**Extracted data**:

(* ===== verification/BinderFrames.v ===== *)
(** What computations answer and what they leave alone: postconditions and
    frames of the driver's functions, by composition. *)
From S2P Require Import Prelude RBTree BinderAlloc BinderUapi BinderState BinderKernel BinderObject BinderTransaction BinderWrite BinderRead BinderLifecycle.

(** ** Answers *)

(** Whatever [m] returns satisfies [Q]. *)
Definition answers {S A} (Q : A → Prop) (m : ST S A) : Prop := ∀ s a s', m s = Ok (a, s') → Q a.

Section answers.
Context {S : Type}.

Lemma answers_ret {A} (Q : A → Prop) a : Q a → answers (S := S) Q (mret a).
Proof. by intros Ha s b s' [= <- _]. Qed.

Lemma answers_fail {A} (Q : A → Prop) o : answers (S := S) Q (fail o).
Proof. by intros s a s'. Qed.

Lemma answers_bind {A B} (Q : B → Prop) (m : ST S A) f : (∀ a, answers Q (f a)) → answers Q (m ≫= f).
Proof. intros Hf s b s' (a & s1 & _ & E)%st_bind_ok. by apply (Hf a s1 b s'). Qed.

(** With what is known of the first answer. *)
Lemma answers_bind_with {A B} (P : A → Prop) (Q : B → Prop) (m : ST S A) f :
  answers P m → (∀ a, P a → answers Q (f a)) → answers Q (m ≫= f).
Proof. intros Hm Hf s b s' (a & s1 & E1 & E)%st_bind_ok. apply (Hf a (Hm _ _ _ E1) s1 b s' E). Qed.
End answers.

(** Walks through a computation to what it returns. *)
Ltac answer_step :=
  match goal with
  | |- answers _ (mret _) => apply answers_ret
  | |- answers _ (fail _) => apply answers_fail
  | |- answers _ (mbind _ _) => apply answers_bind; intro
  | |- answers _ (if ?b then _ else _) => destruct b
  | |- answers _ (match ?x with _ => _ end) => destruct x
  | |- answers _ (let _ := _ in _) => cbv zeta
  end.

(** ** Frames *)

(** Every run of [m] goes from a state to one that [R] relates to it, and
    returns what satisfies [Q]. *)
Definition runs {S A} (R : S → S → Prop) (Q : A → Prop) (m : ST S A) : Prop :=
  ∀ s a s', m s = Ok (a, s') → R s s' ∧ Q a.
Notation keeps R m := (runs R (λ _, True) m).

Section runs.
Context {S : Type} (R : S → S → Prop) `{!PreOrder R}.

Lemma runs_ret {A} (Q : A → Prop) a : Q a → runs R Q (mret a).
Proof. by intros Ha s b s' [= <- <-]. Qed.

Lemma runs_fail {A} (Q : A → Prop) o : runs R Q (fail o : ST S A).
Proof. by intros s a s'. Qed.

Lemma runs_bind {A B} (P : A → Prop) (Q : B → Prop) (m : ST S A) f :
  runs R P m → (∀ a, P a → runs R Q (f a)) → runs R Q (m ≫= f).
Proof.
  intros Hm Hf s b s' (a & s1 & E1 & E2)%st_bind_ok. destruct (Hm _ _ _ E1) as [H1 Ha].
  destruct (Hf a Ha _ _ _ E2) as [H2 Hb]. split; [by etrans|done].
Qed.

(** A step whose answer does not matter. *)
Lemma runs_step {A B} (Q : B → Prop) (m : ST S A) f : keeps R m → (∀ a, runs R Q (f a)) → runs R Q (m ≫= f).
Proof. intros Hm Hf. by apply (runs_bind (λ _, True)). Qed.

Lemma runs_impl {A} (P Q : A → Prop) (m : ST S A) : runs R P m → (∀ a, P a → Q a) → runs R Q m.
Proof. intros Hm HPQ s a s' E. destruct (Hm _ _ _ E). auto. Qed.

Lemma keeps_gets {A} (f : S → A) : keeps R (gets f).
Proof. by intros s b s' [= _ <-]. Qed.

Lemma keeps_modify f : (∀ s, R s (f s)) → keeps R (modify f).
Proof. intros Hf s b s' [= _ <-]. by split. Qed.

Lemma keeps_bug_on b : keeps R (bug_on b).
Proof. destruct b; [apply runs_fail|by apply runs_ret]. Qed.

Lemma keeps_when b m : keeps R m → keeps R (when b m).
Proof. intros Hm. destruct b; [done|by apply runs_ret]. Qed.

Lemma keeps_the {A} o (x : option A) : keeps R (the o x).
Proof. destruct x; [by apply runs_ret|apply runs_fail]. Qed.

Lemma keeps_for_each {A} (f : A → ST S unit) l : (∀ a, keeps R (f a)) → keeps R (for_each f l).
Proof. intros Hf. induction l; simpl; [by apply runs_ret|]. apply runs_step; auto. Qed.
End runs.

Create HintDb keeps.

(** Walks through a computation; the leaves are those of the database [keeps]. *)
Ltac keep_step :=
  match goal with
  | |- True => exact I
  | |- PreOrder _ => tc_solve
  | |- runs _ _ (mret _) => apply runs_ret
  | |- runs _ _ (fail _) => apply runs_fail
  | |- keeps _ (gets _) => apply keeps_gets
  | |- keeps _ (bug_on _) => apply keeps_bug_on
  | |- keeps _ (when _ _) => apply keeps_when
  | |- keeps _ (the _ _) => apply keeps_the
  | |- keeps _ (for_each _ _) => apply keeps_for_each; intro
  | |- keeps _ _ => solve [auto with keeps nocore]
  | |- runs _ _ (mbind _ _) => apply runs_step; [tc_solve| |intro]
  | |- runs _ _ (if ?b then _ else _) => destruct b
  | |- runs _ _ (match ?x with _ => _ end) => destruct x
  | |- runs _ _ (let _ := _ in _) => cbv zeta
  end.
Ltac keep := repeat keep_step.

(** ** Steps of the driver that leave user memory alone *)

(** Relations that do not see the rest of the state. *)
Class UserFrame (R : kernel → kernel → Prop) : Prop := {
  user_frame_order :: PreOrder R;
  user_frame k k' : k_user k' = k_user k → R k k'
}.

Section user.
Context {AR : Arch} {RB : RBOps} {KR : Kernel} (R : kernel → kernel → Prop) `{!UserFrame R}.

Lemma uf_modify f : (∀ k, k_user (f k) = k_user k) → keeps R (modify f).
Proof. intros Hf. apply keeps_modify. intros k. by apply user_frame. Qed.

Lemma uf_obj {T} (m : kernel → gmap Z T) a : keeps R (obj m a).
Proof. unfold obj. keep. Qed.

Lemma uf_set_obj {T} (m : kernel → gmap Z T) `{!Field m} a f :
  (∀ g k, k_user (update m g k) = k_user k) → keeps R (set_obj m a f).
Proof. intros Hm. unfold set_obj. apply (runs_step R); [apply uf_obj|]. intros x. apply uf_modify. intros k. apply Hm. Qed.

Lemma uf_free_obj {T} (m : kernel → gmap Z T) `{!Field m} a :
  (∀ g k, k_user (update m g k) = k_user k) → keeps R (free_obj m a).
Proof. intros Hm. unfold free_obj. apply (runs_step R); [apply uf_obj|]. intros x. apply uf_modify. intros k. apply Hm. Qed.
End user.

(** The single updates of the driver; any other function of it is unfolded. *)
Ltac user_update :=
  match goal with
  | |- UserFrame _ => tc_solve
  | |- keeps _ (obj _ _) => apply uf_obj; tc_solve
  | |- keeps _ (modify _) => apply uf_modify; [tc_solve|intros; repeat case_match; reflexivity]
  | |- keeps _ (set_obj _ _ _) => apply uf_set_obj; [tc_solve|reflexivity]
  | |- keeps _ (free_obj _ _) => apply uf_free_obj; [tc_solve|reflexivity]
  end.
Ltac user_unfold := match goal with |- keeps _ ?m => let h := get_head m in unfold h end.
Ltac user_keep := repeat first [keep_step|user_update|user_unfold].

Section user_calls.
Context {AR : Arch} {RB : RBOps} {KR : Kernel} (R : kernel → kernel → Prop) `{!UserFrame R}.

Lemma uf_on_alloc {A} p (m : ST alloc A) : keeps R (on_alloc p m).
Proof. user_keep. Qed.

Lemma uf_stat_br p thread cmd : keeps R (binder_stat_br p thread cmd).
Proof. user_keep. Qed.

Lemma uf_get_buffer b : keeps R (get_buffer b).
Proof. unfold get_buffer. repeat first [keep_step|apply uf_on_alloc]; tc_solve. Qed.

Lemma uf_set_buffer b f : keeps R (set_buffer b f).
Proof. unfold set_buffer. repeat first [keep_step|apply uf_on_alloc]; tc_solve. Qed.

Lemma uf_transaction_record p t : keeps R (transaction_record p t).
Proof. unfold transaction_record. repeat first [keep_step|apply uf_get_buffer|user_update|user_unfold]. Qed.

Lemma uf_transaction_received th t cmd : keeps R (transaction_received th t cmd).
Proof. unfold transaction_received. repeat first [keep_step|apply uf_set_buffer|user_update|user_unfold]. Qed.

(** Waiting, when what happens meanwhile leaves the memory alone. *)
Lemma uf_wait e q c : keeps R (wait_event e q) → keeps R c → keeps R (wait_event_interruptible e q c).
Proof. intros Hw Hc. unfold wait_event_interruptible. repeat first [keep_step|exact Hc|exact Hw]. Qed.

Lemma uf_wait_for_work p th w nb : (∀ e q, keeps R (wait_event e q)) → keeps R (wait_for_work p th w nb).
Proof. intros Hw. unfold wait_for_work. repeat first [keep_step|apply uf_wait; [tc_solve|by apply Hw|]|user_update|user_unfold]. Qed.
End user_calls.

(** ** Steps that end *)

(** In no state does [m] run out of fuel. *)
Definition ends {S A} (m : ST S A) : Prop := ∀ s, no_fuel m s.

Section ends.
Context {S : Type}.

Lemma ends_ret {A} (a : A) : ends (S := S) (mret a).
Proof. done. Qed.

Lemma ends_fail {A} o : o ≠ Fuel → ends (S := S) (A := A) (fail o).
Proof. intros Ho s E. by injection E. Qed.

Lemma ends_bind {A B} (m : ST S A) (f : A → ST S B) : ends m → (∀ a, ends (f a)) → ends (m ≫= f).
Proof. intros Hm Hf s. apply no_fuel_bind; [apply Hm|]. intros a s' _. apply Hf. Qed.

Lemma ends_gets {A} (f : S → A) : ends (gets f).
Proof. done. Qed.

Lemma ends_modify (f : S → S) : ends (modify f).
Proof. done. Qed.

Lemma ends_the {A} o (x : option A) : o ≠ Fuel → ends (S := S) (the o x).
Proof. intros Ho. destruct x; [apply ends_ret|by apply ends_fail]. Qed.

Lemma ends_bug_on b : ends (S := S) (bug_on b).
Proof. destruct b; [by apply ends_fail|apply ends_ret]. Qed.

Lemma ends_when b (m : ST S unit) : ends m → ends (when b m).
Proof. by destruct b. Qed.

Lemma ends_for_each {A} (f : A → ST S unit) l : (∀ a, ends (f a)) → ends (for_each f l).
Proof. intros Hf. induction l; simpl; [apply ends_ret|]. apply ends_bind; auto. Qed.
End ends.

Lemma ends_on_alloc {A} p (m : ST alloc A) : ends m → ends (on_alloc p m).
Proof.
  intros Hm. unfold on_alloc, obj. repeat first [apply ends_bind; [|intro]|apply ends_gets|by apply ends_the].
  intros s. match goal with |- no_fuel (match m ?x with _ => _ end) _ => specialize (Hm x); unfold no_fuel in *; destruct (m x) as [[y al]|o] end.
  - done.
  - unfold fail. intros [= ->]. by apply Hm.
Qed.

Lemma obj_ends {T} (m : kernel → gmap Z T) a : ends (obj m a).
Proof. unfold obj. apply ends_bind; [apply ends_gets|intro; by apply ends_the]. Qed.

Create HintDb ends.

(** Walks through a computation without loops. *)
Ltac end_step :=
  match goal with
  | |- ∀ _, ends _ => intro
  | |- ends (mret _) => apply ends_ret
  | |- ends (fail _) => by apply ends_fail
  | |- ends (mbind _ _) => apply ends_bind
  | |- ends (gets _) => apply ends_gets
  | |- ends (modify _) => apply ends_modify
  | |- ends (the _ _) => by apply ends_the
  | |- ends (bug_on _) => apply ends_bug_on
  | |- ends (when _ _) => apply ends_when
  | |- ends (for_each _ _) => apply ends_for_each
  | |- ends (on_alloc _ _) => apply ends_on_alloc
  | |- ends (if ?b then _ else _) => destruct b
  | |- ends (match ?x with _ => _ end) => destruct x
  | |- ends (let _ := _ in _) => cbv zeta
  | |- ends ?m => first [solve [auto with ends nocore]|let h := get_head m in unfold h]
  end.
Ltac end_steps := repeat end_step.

**What to produce**:
Starting at the line that has "(** What computations" and ending at the line that has "(** Whatever [m] returns satisfies [Q]. *)", please write out the lines above exactly, leaving out all others.

**Result**:
(** What computations answer and what they leave alone: postconditions and
    frames of the driver's functions, by composition. *)
From S2P Require Import Prelude RBTree BinderAlloc BinderUapi BinderState BinderKernel BinderObject BinderTransaction BinderWrite BinderRead BinderLifecycle.

(** ** Answers *)

(** Whatever [m] returns satisfies [Q]. *)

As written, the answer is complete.